─── Data supplied
Lemma idless_posts_collapse_witness :
  exists p1 p2,
    _extract_post_data offline (VDict [("title", VStr "first")]) = Ok p1
    /\ _extract_post_data offline (VDict [("title", VStr "second")]) = Ok p2
    /\ post_id p1 = VStr "" /\ post_id p2 = VStr ""
    /\ dedup [] [] [p1; p2] = Ok [p1]
    /\ filter idless [p1] = firstn 1 (filter idless [p1; p2]).
Proof.
  destruct idless_posts_collapse as (N & D & _).
  destruct (N offline [("title", VStr "first")] eq_refl) as (p1 & E1 & I1).
  destruct (N offline [("title", VStr "second")] eq_refl) as (p2 & E2 & I2).
  exists p1, p2. repeat (split; [assumption|]).
  assert (Hd : dedup [] [] [p1; p2] = Ok [p1]).
  { vm_compute in E1, E2. inversion E1; inversion E2; subst. reflexivity. }
  split; [exact Hd|]. exact (D [p1; p2] [p1] Hd).
Defined.

(* ================================================================= *)
(** * Further properties of the scraper *)

(** ** The normaliser and the listings *)

(** Whatever the record holds, [_extract_post_data] builds a post with
    the thirteen keys, in the order of its dictionary; a field that the
    record has is copied as it is, except [permalink], which gets the site
    in front of it. *)
Theorem extract_post_data_keeps_fields w d :
  exists p,
    _extract_post_data w (VDict d) = Ok p
    /\ map fst p = post_fields
    /\ (forall k v, In k post_fields -> k <> "permalink" ->
          lookup k d = Some v -> get p k = v)
    /\ (forall s, lookup "permalink" d = Some (VStr s) ->
          get p "permalink" = VStr ("https://www.reddit.com" ++ s)).
Proof.
  eexists. split; [reflexivity|]. split; [reflexivity|]. split.
  - intros k v Hk Hp Hv. cbn in Hk.
    repeat (destruct Hk as [<-|Hk];
            [try congruence; unfold get, get_default; cbn; now rewrite Hv|]).
    destruct Hk.
  - intros s Hs. unfold get, get_default. cbn. now rewrite Hs.
Qed.

(** The loop appends to what it was given. *)
Lemma extract_children_acc w children : forall acc,
  extract_children w children acc = (acc ++ extract_children w children [])%list.
Proof.
  induction children as [|c rest IH]; intros acc; cbn.
  - now rewrite app_nil_r.
  - destruct (_ <- getitem c "data" ;; _)%py as [p|e].
    + rewrite (IH (acc ++ [p])%list), (IH [p]). now rewrite <- app_assoc.
    + now rewrite app_nil_r.
Qed.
──────
Check every line of the data above for the string "intros", and copy those that have it.

  - intros k v Hk Hp Hv. cbn in Hk.
  - intros s Hs. unfold get, get_default. cbn. now rewrite Hs.
  induction children as [|c rest IH]; intros acc; cbn.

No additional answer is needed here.